Friday, May 28, 2021

Try to Remember

I was talking up the teacher-for-a-day activity this morning, trying to encourage more kids to design a fun lesson and take over the class during the last couple weeks of school. In the past it's been a great way to end the year, novel, engaging, and very student-directed, but this year concurrent learning has put a bit of a damper on the project and fewer kids have stepped forward. So there I was, really pitching it, giving examples of past lessons. 

"There was a great one on bottle flipping!" I said. "I know that was a thing a while ago, but it was fun." 

 "A while ago?" said one kid incredulously. "Try five years!" 

 "Was it really that long ago?" I marveled. "Well, it doesn't seem like it to me!" 

 "Five years was a looooooong time ago!" he insisted. 

 "To you, sure," I conceded, "but to me? Not so much."

"How can time be different?" he scoffed.

"Think about it," I said. "I'm about five times your age." And there I paused, because that itself seemed impossible, even to me. Then I pressed on. "So, to me? Five years seems like one year seems to you." 

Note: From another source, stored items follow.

Definition GB : list (Z * Z) :=
  [(0, 0); (0x1B, 0x1B); (ch "1", ch "!"); (ch "2", 0x22); (ch "3", 0xA3); (ch "4", ch "$");
   (ch "5", ch "%"); (ch "6", ch "^"); (ch "7", ch "&"); (ch "8", ch "*"); (ch "9", ch "(");
   (ch "0", ch ")"); (ch "-", ch "_"); (ch "=", ch "+"); (0x7F, 0x7F); (0x9, 0x9);
   (ch "q", ch "Q"); (ch "w", ch "W"); (ch "e", ch "E"); (ch "r", ch "R"); (ch "t", ch "T");
   (ch "y", ch "Y"); (ch "u", ch "U"); (ch "i", ch "I"); (ch "o", ch "O"); (ch "p", ch "P");
   (ch "[", ch "{"); (ch "]", ch "}"); (0xA, 0xA); (0, 0); (ch "a", ch "A"); (ch "s", ch "S");
   (ch "d", ch "D"); (ch "f", ch "F"); (ch "g", ch "G"); (ch "h", ch "H"); (ch "j", ch "J");
   (ch "k", ch "K"); (ch "l", ch "L"); (ch ";", ch ":"); (ch "'", ch "@"); (ch "`", 0xAC);
   (0, 0); (ch "#", ch "~"); (ch "z", ch "Z"); (ch "x", ch "X"); (ch "c", ch "C");
   (ch "v", ch "V"); (ch "b", ch "B"); (ch "n", ch "N"); (ch "m", ch "M"); (ch ",", ch "<");
   (ch ".", ch ">"); (ch "/", ch "?"); (0, 0); (0, 0); (0, 0); (ch " ", ch " "); (0, 0);
   (0, 0); (0, 0); (0, 0); (0, 0); (0, 0); (0, 0); (0, 0); (0, 0); (0, 0); (0, 0); (0, 0);
   (0, 0); (0, 0); (0, 0); (0, 0); (0, 0); (0, 0); (0, 0); (0, 0); (0, 0); (0, 0); (0, 0);
   (0, 0); (0, 0); (0, 0); (0, 0); (0, 0); (ch "\", ch "|")].

Definition DVORAK : list (Z * Z) :=
  [(0, 0); (0x1B, 0x1B); (ch "1", ch "!"); (ch "2", ch "@"); (ch "3", ch "#");
   (ch "4", ch "$"); (ch "5", ch "%"); (ch "6", ch "^"); (ch "7", ch "&"); (ch "8", ch "*");
   (ch "9", ch "("); (ch "0", ch ")"); (ch "[", ch "{"); (ch "]", ch "}"); (0x7F, 0x7F);
   (0x9, 0x9); (ch "'", 0x22); (ch ",", ch "<"); (ch ".", ch ">"); (ch "p", ch "P");
   (ch "y", ch "Y"); (ch "f", ch "F"); (ch "g", ch "G"); (ch "c", ch "C"); (ch "r", ch "R");
   (ch "l", ch "L"); (ch "/", ch "?"); (ch "=", ch "+"); (0xA, 0xA); (0, 0); (ch "a", ch "A");
   (ch "o", ch "O"); (ch "e", ch "E"); (ch "u", ch "U"); (ch "i", ch "I"); (ch "d", ch "D");
   (ch "h", ch "H"); (ch "t", ch "T"); (ch "n", ch "N"); (ch "s", ch "S"); (ch "-", ch "_");
   (ch "`", ch "~"); (0, 0); (ch "\", ch "|"); (ch ";", ch ":"); (ch "q", ch "Q");
   (ch "j", ch "J"); (ch "k", ch "K"); (ch "x", ch "X"); (ch "b", ch "B"); (ch "m", ch "M");
   (ch "w", ch "W"); (ch "v", ch "V"); (ch "z", ch "Z"); (0, 0); (0, 0); (0, 0);
   (ch " ", ch " ")].

Definition AZERTY : list (Z * Z) :=
  [(0, 0); (0x1B, 0x1B); (ch "&", ch "1"); (0xE9, ch "2"); (0x22, ch "3"); (ch "'", ch "4");
   (ch "(", ch "5"); (ch "|", ch "6"); (0xE8, ch "7"); (ch "_", ch "8"); (0xE7, ch "9");
   (0xE0, ch "0"); (ch ")", 0xB0); (ch "=", ch "+"); (0x7F, 0x7F); (0x9, 0x9);
   (ch "a", ch "A"); (ch "z", ch "Z"); (ch "e", ch "E"); (ch "r", ch "R"); (ch "t", ch "T");
   (ch "y", ch "Y"); (ch "u", ch "U"); (ch "i", ch "I"); (ch "o", ch "O"); (ch "p", ch "P");
   (ch "^", 0xA8); (ch "$", 0xA3); (0xA, 0xA); (0, 0); (ch "q", ch "Q"); (ch "s", ch "S");
   (ch "d", ch "D"); (ch "f", ch "F"); (ch "g", ch "G"); (ch "h", ch "H"); (ch "j", ch "J");
   (ch "k", ch "K"); (ch "l", ch "L"); (ch "m", ch "M"); (0xF9, ch "%"); (ch "*", 0xB5);
   (0, 0); (0xEA, 0xCA); (ch "w", ch "W"); (ch "x", ch "X"); (ch "c", ch "C");
   (ch "v", ch "V"); (ch "b", ch "B"); (ch "n", ch "N"); (ch ",", ch "?"); (ch ";", ch ".");
   (ch ":", ch "/"); (ch "!", 0xA7); (0, 0); (0, 0); (0, 0); (ch " ", ch " ")].

Definition BEPO : list (Z * Z) :=
  [(0, 0); (0x1B, 0x1B); (0x22, ch "1"); (0xAB, ch "2"); (0xBB, ch "3"); (ch "(", ch "4");
   (ch ")", ch "5"); (ch "@", ch "6"); (ch "+", ch "7"); (ch "-", ch "8"); (ch "/", ch "9");
   (ch "*", ch "0"); (ch "=", 0xB0); (ch "%", ch "`"); (0x7F, 0x7F); (0x9, 0x9);
   (ch "b", ch "B"); (0xE9, 0xC9); (ch "p", ch "P"); (ch "o", ch "O"); (0xE8, 0xC8);
   (ch "^", ch "!"); (ch "v", ch "V"); (ch "d", ch "D"); (ch "l", ch "L"); (ch "j", ch "J");
   (ch "z", ch "Z"); (ch "w", ch "W"); (0xA, 0xA); (0, 0); (ch "a", ch "A"); (ch "u", ch "U");
   (ch "i", ch "I"); (ch "e", ch "E"); (ch ",", ch ";"); (ch "c", ch "C"); (ch "t", ch "T");
   (ch "s", ch "S"); (ch "r", ch "R"); (ch "n", ch "N"); (ch "m", ch "M"); (0xE7, 0xC7);
   (0, 0); (0xEA, 0xCA); (0xE0, 0xC0); (ch "y", ch "Y"); (ch "x", ch "X"); (ch ".", ch ":");
   (ch "k", ch "K"); (ch "'", ch "?"); (ch "q", ch "Q"); (ch "g", ch "G"); (ch "h", ch "H");
   (ch "f", ch "F"); (0, 0); (0, 0); (0, 0); (ch " ", ch " ")].

Definition IT : list (Z * Z) :=
  [(0, 0); (0x1B, 0x1B); (ch "1", ch "!"); (ch "2", 0x22); (ch "3", 0xA3); (ch "4", ch "$");
   (ch "5", ch "%"); (ch "6", ch "&"); (ch "7", ch "/"); (ch "8", ch "("); (ch "9", ch ")");
   (ch "0", ch "="); (ch "?", ch "'"); (0xEC, ch "^"); (0x7F, 0x7F); (0x9, 0x9);
   (ch "q", ch "Q"); (ch "w", ch "W"); (ch "e", ch "E"); (ch "r", ch "R"); (ch "t", ch "T");
   (ch "y", ch "Y"); (ch "u", ch "U"); (ch "i", ch "I"); (ch "o", ch "O"); (ch "p", ch "P");
   (0xE8, 0xE9); (ch "+", ch "*"); (0xA, 0xA); (ch " ", ch " "); (ch "a", ch "A");
   (ch "s", ch "S"); (ch "d", ch "D"); (ch "f", ch "F"); (ch "g", ch "G"); (ch "h", ch "H");
   (ch "j", ch "J"); (ch "k", ch "K"); (ch "l", ch "L"); (0xF2, 0xE7); (0xE0, 0xB0);
   (0xF9, 0xA7); (0, 0); (ch "<", ch ">"); (ch "z", ch "Z"); (ch "x", ch "X");
   (ch "c", ch "C"); (ch "v", ch "V"); (ch "b", ch "B"); (ch "n", ch "N"); (ch "m", ch "M");
   (ch ",", ch ";"); (ch ".", ch ":"); (ch "-", ch "_"); (0, 0); (0, 0); (0, 0);
   (ch " ", ch " ")].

I thought it made perfect sense, and I had actually had a similar conversation with a student in the class before. She was contesting my suggestion that she add more information about her current life to her letter to her future self. "I think I'll remember everything about myself," she shrugged. "It's me! And it's only six years in the future."

Really?" I said. "Six years ago you were six. Do you remember everything about that?"

She swallowed and lowered her eyes. "No," she admitted. 

"That's all I'm saying," I told her. "Trust me: you'll appreciate the detail."

And I know that she will, because there are times when I read back over my own little time capsule that this blog has become and have no recollection either of the event I documented or the people I was writing about. In fact, in a few years, I'm sure I'll have no idea which kids these were.